All lines in the records below with the word "None" must be returned.

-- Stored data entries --
□ □ □ □
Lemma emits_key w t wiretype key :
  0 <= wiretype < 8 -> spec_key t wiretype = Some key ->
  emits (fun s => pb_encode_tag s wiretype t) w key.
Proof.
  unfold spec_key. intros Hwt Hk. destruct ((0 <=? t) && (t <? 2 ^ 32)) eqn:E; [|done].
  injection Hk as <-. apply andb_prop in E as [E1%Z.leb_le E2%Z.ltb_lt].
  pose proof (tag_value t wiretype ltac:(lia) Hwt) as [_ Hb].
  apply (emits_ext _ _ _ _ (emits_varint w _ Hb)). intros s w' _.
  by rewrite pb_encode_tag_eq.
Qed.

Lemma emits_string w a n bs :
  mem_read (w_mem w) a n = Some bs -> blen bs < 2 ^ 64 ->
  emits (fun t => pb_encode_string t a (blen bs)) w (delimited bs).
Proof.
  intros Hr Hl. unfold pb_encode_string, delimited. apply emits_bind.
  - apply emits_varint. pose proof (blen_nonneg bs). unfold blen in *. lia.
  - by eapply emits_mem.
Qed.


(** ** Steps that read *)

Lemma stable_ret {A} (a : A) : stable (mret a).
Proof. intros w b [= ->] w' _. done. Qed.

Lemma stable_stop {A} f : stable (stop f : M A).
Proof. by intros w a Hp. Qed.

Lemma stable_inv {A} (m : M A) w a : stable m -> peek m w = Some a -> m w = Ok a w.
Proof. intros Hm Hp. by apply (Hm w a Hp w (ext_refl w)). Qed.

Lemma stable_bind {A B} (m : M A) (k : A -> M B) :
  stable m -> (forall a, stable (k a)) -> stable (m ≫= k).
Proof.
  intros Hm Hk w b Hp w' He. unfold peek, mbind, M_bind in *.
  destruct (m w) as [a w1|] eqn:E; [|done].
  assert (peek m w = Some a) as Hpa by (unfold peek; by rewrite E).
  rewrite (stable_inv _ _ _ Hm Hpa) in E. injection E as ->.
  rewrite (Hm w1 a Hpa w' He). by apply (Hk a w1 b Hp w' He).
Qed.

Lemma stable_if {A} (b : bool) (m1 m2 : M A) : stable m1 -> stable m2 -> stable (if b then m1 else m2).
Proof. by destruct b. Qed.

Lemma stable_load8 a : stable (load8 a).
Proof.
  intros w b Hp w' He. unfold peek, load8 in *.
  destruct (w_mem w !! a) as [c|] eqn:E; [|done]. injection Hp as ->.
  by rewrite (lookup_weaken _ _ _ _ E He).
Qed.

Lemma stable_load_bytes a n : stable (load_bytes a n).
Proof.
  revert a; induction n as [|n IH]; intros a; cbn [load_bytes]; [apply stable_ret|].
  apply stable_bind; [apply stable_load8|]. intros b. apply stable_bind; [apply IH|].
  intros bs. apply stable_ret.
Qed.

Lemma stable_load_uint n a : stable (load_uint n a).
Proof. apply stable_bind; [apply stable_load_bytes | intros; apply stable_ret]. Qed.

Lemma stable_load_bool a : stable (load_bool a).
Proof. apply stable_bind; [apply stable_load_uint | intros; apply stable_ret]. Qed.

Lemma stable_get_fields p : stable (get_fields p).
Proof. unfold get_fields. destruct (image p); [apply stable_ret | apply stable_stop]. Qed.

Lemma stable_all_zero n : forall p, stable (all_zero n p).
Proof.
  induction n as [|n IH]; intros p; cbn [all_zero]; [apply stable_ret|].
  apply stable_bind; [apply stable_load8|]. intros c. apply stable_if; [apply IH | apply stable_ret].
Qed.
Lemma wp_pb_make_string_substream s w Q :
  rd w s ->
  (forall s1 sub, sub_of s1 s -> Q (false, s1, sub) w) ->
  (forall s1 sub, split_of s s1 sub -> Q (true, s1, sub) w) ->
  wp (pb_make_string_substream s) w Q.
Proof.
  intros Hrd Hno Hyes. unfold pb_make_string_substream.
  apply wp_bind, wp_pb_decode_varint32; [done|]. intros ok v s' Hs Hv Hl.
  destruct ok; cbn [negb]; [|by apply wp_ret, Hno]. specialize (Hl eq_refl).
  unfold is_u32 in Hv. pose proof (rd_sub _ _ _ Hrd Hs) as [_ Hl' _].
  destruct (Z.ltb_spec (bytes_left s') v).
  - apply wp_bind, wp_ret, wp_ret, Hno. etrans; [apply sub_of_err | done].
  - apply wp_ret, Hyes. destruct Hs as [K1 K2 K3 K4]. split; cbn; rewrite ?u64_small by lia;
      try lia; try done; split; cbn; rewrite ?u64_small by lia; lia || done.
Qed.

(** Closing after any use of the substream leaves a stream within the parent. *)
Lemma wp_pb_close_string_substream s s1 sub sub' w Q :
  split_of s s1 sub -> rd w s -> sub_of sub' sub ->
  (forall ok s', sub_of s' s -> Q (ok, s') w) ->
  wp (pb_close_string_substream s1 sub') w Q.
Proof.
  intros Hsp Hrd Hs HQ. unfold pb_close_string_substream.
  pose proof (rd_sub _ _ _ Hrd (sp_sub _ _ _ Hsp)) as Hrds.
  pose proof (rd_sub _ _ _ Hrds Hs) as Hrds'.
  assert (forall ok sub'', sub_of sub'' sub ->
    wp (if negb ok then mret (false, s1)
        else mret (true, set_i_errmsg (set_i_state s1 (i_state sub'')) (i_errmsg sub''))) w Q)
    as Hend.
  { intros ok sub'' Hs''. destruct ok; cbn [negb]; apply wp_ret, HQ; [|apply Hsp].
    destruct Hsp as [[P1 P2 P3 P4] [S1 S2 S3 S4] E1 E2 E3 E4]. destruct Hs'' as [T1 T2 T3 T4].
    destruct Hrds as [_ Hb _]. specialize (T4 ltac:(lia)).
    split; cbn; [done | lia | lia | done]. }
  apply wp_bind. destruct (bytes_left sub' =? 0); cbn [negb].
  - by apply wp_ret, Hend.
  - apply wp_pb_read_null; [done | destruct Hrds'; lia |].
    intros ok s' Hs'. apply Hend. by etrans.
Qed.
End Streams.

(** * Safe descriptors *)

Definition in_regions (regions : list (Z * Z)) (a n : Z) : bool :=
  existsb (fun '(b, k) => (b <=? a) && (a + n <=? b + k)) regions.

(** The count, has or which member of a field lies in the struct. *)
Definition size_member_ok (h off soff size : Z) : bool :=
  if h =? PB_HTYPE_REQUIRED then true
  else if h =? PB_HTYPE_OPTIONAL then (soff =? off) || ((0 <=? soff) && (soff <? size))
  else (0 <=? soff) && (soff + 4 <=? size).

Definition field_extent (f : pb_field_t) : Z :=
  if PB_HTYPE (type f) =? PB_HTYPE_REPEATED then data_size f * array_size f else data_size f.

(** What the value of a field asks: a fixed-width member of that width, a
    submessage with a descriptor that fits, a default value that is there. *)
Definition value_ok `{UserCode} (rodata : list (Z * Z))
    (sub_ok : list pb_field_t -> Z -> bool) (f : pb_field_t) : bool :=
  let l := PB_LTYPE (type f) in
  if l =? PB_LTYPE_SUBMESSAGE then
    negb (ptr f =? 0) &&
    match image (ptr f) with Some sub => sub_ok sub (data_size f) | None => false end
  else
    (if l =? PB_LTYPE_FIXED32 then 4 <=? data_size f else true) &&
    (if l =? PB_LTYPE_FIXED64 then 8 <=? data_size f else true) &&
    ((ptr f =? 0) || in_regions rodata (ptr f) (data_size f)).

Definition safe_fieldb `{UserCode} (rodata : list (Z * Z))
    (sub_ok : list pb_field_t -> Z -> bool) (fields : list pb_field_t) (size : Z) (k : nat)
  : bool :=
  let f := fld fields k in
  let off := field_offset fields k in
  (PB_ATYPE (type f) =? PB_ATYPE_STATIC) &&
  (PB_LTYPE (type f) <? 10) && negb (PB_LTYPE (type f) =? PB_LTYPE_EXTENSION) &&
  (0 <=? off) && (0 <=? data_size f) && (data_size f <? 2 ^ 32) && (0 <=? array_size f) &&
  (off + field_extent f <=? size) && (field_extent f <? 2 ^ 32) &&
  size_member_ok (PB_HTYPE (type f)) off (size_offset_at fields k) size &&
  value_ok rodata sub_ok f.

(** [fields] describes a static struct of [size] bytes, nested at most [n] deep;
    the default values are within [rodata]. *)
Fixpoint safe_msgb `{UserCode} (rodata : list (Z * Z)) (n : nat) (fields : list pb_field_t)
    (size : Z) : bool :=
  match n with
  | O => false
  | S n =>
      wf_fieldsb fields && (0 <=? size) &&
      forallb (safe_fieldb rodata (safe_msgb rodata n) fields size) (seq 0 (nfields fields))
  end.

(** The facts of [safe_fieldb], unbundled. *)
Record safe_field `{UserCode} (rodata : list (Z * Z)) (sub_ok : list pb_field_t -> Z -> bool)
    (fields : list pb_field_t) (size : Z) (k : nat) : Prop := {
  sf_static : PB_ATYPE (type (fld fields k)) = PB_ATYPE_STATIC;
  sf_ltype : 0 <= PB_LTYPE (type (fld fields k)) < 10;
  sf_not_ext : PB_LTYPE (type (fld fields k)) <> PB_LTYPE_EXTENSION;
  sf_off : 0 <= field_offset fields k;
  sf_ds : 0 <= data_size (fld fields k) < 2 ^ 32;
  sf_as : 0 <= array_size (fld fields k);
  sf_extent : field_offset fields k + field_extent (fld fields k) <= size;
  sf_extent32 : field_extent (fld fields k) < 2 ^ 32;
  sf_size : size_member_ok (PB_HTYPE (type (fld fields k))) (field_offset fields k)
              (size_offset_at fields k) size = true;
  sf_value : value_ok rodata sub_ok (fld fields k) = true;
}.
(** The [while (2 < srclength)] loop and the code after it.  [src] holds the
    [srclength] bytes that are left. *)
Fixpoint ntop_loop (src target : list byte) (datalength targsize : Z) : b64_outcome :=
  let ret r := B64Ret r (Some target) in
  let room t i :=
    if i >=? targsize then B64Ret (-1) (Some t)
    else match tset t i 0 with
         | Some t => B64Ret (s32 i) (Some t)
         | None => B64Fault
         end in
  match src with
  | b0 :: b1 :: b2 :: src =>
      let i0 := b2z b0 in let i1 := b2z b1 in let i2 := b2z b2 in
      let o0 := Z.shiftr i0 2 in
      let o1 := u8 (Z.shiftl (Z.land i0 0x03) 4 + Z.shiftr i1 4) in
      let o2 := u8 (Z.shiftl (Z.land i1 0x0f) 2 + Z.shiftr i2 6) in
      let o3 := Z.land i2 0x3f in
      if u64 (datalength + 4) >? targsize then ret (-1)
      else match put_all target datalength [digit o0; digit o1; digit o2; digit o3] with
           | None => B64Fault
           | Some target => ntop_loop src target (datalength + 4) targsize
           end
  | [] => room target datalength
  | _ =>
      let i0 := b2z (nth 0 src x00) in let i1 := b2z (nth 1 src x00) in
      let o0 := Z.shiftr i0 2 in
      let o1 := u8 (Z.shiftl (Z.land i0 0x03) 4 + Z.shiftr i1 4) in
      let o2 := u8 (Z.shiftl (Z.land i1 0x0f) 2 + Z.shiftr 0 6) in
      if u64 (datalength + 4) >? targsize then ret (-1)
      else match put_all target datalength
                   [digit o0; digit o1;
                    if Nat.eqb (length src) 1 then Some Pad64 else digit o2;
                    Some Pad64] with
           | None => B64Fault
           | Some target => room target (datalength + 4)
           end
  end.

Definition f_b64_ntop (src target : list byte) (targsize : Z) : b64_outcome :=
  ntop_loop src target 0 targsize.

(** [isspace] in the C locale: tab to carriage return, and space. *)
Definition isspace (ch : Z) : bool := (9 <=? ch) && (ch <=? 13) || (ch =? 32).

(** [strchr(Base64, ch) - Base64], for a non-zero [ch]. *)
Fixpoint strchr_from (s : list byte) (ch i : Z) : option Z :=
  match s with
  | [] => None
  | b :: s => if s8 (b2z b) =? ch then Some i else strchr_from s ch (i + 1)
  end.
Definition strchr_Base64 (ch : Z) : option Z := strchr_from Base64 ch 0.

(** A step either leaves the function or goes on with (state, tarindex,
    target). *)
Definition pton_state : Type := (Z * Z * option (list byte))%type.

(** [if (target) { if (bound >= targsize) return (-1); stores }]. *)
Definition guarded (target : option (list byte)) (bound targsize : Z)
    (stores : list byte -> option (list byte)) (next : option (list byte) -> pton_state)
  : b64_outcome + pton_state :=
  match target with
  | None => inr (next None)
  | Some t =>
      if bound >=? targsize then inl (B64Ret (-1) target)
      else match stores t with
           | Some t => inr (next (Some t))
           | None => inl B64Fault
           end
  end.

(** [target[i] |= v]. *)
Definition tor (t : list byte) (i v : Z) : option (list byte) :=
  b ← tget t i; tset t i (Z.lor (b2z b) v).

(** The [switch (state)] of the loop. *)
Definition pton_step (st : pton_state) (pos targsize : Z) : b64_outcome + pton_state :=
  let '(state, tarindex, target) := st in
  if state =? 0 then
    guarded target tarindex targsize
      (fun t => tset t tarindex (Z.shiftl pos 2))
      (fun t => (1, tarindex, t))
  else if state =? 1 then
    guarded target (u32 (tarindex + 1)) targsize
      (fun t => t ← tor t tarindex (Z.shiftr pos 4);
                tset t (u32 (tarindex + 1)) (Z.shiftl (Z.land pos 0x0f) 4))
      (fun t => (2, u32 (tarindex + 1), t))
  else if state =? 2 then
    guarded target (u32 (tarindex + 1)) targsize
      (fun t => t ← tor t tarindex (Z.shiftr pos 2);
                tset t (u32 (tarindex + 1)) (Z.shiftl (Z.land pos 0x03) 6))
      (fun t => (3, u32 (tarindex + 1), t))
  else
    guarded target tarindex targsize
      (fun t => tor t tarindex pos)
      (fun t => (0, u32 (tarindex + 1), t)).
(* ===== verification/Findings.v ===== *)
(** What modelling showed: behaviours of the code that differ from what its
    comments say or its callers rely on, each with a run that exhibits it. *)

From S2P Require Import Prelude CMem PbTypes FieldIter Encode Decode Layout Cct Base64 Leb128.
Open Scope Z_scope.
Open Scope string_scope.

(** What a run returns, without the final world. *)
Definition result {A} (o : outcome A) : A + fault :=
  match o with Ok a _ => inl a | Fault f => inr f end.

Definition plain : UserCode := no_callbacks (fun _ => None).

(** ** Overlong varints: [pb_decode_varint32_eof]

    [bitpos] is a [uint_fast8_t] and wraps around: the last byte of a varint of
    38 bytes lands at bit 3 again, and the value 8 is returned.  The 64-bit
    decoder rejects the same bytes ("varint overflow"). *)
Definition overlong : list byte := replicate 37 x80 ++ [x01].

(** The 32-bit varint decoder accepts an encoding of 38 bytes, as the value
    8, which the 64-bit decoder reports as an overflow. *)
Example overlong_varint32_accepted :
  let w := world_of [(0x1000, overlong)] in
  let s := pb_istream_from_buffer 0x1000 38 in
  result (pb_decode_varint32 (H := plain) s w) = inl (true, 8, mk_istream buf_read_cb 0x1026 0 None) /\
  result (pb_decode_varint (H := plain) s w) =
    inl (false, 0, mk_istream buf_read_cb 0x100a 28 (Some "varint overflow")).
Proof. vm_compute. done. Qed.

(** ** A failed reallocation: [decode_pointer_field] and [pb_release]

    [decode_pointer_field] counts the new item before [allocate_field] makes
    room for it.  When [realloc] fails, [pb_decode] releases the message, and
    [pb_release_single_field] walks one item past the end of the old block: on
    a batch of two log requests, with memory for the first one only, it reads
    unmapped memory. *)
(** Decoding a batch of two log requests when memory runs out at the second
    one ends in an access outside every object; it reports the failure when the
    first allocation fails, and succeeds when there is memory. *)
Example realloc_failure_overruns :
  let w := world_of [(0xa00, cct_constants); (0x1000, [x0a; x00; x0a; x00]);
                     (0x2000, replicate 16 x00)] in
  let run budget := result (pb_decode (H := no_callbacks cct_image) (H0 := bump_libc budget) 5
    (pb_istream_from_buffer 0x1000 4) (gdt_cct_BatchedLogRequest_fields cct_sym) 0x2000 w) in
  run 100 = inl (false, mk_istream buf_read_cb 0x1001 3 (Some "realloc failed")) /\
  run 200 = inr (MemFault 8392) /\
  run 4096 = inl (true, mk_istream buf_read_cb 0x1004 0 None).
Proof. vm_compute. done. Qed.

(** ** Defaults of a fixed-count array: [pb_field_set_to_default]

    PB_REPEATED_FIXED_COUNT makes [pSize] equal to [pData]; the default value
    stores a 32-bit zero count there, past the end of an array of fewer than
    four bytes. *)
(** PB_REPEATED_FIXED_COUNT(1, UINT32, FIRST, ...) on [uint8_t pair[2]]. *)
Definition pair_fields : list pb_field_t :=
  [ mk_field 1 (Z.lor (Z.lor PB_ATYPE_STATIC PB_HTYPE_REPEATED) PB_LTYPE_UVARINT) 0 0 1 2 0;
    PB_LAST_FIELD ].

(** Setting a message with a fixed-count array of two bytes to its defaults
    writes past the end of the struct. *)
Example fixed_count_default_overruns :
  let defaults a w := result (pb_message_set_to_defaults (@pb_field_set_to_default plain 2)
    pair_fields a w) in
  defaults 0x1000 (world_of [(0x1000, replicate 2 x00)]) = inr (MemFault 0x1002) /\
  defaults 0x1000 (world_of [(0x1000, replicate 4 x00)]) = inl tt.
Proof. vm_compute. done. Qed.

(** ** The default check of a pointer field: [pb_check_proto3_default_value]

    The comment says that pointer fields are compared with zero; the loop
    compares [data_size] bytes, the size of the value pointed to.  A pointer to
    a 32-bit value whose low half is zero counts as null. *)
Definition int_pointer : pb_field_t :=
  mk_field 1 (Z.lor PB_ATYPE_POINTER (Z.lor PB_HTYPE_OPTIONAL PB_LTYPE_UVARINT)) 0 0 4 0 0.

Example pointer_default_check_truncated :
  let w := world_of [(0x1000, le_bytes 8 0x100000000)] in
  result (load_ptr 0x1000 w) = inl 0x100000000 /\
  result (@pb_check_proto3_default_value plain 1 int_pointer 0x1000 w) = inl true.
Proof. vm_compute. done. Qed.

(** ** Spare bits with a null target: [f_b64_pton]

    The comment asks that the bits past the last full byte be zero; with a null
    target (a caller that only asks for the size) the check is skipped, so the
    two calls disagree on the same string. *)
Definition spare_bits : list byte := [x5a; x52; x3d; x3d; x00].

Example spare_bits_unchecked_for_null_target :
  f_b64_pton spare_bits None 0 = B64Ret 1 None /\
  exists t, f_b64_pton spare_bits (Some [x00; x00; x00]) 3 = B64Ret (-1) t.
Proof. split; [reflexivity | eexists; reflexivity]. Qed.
□ □ □ □
-- SOLUTION TO THIS EXERCISE --
    match image (ptr f) with Some sub => sub_ok sub (data_size f) | None => false end
         | None => B64Fault
           | None => B64Fault
           | None => B64Fault
  | [] => None
  | None => inr (next None)
           | None => inl B64Fault
Definition plain : UserCode := no_callbacks (fun _ => None).
  result (pb_decode_varint32 (H := plain) s w) = inl (true, 8, mk_istream buf_read_cb 0x1026 0 None) /\
  run 4096 = inl (true, mk_istream buf_read_cb 0x1004 0 None).
  f_b64_pton spare_bits None 0 = B64Ret 1 None /\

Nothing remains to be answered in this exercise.